**TASK DESCRIPTION**
Your job is to set down the stretch of entries that opens with the line containing "(** The floor" and closes with the line containing "(length : Z).". Keep both end lines, copy each exactly, and add nothing.

**RECORDS TO USE**

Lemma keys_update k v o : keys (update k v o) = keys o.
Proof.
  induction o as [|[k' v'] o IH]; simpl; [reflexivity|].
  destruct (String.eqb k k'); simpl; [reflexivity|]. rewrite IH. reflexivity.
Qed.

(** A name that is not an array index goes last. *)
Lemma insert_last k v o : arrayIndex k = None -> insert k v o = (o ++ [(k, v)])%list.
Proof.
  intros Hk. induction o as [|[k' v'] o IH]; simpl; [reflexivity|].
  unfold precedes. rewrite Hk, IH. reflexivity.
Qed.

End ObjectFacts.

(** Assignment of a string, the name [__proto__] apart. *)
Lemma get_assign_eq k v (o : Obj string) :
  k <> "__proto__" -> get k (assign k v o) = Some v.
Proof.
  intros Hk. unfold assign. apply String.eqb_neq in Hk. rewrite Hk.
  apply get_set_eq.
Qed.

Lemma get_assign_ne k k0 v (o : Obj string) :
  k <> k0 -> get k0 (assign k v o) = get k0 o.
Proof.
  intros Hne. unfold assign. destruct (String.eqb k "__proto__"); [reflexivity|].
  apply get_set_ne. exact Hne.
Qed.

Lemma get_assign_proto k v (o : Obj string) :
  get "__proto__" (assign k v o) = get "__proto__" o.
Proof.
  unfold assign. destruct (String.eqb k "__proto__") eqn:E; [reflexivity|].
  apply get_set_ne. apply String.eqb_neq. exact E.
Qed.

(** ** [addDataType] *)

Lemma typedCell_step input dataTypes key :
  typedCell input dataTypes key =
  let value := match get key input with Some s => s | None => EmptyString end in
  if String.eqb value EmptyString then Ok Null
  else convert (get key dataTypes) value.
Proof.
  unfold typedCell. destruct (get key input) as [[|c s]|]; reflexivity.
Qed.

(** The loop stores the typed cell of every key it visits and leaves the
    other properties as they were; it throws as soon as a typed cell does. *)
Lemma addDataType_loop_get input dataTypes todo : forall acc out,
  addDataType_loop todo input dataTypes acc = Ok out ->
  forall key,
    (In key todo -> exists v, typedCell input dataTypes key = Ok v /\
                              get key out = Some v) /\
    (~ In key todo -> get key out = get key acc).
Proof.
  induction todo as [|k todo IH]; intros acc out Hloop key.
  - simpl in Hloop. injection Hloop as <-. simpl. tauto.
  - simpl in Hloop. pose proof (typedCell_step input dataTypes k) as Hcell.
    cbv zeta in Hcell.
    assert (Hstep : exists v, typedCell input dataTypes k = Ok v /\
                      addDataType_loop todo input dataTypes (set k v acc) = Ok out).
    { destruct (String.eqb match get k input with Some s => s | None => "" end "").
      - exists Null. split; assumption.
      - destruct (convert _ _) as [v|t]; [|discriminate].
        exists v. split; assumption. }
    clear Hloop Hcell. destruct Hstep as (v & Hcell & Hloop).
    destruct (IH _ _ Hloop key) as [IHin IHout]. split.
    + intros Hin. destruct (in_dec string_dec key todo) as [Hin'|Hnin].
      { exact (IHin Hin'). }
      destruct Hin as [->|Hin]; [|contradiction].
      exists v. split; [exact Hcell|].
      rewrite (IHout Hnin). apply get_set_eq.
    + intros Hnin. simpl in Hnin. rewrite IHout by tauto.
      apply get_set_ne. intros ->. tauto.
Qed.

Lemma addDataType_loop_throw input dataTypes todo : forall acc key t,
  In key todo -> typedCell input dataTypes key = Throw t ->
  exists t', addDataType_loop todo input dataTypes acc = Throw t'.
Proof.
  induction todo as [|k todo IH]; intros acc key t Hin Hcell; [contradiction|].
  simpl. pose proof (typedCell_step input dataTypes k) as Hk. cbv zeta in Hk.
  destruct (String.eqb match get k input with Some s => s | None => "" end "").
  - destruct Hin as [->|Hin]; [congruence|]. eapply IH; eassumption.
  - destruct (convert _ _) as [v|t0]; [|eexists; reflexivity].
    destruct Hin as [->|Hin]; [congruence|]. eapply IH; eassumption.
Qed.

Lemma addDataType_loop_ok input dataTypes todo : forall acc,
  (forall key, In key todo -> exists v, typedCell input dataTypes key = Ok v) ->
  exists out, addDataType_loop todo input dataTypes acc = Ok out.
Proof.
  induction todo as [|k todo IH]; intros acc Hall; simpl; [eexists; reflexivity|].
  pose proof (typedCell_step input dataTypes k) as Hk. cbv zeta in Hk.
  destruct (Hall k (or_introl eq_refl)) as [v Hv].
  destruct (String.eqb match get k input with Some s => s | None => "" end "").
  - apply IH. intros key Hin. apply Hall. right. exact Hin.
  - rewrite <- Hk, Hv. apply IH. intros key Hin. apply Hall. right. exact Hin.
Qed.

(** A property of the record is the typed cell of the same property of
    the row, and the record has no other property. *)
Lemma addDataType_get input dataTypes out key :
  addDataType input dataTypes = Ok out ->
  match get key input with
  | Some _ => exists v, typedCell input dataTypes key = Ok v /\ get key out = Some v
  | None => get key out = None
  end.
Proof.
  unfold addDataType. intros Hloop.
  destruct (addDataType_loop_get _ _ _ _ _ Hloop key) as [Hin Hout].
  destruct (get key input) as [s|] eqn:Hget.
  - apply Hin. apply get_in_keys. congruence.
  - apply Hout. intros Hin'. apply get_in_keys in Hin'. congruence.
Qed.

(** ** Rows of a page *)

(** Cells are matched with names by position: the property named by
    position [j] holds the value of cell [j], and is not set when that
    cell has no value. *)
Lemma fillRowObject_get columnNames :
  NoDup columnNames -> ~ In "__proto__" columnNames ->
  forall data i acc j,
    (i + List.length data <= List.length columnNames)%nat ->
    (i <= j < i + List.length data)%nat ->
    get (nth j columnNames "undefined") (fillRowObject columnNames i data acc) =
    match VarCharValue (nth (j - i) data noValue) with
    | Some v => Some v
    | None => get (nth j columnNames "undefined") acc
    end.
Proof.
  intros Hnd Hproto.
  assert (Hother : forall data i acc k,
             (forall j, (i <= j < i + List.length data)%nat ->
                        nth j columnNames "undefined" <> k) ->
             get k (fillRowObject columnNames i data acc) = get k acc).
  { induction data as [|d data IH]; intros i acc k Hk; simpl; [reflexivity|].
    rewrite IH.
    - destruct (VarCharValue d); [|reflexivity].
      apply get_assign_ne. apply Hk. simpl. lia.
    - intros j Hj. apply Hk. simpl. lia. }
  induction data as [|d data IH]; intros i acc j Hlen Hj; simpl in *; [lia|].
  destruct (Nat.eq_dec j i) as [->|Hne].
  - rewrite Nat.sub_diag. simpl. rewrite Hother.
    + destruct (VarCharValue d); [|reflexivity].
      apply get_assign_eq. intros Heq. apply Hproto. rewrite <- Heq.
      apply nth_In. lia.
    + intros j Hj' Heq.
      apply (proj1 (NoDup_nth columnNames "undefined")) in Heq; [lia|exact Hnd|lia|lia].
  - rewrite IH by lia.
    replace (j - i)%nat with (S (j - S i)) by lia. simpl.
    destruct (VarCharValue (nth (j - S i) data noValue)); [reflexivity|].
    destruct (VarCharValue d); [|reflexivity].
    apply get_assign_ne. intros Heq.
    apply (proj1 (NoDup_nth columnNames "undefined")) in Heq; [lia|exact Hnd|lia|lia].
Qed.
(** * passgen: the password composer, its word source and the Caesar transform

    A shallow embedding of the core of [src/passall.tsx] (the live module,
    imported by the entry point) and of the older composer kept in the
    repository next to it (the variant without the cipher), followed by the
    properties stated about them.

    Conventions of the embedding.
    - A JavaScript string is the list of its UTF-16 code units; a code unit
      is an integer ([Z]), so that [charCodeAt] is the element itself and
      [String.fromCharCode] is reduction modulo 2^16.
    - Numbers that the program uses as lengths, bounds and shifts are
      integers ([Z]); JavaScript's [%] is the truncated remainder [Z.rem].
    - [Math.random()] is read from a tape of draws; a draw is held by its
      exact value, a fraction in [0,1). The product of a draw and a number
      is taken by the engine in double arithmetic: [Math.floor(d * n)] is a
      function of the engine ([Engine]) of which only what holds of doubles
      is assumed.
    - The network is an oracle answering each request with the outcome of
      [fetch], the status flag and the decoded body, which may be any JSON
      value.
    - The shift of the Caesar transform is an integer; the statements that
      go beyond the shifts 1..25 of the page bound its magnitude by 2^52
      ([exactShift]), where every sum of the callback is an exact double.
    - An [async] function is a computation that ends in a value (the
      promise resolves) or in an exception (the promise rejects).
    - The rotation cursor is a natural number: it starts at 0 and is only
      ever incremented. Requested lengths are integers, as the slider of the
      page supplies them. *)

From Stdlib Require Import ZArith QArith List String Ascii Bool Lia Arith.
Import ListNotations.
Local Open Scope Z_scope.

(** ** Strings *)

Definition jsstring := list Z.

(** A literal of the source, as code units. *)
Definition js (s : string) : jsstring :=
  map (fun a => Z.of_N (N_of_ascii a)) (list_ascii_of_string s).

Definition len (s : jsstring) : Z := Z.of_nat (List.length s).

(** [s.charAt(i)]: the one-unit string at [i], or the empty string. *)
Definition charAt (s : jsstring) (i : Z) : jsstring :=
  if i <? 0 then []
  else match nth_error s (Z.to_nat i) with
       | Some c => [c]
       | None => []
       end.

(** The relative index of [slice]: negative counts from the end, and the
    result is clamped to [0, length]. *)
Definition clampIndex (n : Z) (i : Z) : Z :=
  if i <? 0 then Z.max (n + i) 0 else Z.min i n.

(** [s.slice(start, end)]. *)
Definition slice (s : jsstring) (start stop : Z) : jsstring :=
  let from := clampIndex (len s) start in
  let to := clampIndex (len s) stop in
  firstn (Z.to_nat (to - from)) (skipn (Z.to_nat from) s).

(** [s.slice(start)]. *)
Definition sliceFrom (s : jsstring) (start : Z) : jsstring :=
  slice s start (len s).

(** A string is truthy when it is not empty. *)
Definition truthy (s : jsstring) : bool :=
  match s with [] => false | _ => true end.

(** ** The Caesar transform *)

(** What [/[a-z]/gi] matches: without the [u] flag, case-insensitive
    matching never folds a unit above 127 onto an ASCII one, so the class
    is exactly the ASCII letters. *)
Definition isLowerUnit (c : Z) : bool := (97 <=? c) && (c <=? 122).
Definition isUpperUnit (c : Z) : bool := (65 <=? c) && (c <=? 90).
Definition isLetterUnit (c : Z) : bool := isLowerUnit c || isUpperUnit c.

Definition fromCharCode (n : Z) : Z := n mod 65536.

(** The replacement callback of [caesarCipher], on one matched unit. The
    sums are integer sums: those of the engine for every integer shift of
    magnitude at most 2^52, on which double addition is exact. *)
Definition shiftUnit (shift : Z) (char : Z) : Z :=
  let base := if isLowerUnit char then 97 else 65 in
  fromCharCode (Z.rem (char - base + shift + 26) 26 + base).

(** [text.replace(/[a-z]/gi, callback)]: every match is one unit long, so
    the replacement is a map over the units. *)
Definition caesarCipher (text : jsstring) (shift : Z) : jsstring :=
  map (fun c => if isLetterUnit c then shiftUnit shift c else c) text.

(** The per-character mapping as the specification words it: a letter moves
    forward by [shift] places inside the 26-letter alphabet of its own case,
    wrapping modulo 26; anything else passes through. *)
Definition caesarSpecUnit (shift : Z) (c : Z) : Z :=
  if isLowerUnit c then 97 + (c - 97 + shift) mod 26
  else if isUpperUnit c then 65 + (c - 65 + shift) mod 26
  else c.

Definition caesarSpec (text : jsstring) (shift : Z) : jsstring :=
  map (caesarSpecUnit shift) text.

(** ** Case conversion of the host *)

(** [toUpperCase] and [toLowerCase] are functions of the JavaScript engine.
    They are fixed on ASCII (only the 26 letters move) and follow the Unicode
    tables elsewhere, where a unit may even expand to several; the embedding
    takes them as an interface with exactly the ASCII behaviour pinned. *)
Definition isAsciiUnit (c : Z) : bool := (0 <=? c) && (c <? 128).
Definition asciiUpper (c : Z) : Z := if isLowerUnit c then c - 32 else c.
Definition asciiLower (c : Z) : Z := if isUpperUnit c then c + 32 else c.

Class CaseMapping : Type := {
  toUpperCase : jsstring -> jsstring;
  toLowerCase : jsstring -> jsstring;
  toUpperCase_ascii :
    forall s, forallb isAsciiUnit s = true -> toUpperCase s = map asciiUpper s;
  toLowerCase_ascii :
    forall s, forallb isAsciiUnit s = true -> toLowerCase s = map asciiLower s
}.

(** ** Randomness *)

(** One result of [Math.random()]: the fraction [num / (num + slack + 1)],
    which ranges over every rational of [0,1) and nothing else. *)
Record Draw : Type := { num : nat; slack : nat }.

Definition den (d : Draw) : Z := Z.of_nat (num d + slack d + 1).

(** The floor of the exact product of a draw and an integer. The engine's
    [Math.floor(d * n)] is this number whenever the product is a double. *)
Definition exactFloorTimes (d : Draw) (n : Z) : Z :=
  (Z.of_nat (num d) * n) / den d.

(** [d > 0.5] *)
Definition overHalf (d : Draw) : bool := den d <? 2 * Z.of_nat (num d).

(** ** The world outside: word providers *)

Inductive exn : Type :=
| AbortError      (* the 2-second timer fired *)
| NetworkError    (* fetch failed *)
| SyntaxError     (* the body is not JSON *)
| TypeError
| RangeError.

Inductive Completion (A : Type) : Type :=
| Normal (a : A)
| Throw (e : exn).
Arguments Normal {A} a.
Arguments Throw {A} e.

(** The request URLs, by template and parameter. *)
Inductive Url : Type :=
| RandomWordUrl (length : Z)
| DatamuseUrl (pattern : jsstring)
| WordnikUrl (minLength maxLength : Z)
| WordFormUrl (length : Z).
...
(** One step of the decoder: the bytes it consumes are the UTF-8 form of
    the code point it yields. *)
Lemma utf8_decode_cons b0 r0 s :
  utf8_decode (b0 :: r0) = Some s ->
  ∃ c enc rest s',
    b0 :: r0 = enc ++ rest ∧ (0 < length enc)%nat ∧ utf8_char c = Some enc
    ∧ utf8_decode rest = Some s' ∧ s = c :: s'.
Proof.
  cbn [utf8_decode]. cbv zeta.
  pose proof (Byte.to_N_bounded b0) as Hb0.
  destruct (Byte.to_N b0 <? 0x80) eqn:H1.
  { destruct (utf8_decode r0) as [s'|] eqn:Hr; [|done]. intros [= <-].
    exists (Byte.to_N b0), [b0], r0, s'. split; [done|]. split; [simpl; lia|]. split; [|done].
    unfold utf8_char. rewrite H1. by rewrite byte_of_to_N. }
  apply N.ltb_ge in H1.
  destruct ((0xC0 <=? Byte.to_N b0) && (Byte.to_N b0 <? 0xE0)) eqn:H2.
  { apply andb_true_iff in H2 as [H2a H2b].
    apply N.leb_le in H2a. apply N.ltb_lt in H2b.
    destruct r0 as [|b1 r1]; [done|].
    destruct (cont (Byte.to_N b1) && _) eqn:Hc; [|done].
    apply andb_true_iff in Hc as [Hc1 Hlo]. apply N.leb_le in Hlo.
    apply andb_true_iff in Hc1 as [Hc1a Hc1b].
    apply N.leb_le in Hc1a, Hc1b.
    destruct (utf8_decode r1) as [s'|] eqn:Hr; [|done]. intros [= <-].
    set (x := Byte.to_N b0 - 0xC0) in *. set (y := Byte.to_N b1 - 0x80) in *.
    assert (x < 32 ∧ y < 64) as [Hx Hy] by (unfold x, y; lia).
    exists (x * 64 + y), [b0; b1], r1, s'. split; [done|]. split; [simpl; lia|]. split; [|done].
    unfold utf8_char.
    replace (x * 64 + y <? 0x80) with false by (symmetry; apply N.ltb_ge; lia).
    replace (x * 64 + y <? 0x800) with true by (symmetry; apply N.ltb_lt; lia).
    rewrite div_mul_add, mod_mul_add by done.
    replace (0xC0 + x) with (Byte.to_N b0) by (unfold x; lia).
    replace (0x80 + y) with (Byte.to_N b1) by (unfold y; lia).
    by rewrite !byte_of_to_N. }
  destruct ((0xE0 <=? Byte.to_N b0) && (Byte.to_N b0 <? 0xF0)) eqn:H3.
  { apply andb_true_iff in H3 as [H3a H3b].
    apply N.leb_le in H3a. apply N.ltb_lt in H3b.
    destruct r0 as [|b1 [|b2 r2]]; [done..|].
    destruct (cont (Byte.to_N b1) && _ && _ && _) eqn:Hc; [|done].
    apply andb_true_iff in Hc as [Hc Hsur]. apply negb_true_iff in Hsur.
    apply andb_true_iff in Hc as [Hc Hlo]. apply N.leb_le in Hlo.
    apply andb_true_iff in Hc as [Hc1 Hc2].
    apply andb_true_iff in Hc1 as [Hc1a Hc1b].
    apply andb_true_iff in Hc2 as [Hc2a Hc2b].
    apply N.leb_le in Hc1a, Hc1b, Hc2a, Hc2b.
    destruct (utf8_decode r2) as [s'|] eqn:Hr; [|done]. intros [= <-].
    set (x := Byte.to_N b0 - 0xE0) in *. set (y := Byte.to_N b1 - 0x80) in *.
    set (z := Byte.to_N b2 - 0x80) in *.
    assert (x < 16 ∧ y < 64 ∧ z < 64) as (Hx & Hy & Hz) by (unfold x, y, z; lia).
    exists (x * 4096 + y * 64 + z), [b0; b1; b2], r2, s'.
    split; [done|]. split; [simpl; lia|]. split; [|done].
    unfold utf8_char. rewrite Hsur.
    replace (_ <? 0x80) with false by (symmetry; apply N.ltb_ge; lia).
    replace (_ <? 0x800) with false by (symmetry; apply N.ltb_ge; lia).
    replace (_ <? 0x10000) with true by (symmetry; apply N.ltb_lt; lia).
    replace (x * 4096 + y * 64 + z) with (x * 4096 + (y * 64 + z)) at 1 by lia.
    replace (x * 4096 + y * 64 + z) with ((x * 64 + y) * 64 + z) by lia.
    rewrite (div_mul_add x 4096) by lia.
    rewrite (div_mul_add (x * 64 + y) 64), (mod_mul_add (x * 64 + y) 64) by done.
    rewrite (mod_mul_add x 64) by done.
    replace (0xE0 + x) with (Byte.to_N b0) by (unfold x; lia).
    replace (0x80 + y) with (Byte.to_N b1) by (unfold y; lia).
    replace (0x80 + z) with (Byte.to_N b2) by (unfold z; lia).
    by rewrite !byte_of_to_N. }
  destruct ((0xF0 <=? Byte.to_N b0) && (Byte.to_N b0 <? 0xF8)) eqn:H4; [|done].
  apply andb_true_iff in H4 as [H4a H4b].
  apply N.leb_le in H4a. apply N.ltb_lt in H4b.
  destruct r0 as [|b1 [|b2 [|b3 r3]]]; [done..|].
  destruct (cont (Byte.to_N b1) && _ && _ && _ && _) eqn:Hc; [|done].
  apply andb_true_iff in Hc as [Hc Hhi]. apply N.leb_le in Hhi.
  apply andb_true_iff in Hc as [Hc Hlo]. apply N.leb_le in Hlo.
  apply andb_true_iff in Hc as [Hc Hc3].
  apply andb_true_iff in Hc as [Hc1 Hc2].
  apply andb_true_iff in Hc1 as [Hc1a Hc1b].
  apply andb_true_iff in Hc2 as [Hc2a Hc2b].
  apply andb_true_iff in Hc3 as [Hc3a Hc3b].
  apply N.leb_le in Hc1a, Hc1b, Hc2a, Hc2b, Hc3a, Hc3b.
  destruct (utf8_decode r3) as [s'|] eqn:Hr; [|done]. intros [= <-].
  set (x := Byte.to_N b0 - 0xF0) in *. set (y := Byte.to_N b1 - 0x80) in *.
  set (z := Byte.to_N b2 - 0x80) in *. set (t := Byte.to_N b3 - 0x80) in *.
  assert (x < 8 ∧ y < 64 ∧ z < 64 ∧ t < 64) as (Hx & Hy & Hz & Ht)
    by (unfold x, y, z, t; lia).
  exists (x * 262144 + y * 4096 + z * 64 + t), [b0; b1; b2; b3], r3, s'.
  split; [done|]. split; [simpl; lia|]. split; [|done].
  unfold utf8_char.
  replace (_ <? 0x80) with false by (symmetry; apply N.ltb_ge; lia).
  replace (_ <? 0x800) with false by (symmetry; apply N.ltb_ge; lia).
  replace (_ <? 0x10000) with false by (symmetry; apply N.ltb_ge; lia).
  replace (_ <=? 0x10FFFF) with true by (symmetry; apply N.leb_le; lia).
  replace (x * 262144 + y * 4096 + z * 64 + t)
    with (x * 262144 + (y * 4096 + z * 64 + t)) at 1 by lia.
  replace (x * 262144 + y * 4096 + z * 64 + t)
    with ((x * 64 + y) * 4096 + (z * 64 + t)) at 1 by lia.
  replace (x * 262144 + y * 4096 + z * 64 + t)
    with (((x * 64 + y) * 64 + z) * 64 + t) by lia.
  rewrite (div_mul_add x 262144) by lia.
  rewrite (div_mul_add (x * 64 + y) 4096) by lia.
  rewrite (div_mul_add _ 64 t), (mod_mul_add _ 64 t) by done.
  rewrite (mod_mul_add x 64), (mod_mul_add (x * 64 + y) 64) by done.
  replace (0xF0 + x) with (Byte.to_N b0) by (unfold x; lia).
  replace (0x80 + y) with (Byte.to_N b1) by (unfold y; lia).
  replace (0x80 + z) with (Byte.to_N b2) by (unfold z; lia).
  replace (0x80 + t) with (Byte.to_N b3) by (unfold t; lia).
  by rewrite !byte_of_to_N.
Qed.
* * *
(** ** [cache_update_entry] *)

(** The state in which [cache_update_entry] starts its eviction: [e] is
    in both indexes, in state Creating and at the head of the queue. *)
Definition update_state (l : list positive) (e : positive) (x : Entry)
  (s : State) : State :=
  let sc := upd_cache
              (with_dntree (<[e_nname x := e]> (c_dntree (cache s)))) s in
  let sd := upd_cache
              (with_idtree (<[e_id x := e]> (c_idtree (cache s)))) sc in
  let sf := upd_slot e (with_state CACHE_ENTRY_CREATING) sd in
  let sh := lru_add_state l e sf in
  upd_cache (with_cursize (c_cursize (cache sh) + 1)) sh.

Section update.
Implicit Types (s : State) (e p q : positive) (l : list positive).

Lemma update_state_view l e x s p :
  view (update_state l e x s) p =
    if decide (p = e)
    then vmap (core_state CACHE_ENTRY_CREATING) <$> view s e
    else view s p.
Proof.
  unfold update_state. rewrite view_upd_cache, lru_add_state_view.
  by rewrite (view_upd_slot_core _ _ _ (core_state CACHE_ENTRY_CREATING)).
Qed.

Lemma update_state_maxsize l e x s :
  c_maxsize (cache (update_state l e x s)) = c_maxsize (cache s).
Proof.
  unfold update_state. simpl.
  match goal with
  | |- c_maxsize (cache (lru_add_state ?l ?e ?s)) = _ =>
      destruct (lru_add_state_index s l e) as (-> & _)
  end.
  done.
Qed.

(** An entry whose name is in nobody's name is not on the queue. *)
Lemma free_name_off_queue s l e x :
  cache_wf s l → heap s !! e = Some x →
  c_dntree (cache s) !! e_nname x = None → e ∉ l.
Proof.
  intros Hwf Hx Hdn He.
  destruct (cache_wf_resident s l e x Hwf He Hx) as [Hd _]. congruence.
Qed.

**EXERCISE RESULT**
(** The floor of the exact product of a draw and an integer. The engine's
    [Math.floor(d * n)] is this number whenever the product is a double. *)
Definition exactFloorTimes (d : Draw) (n : Z) : Z :=
  (Z.of_nat (num d) * n) / den d.

(** [d > 0.5] *)
Definition overHalf (d : Draw) : bool := den d <? 2 * Z.of_nat (num d).

(** ** The world outside: word providers *)

Inductive exn : Type :=
| AbortError      (* the 2-second timer fired *)
| NetworkError    (* fetch failed *)
| SyntaxError     (* the body is not JSON *)
| TypeError
| RangeError.

Inductive Completion (A : Type) : Type :=
| Normal (a : A)
| Throw (e : exn).
Arguments Normal {A} a.
Arguments Throw {A} e.

(** The request URLs, by template and parameter. *)
Inductive Url : Type :=
| RandomWordUrl (length : Z)
| DatamuseUrl (pattern : jsstring)
| WordnikUrl (minLength maxLength : Z)
| WordFormUrl (length : Z).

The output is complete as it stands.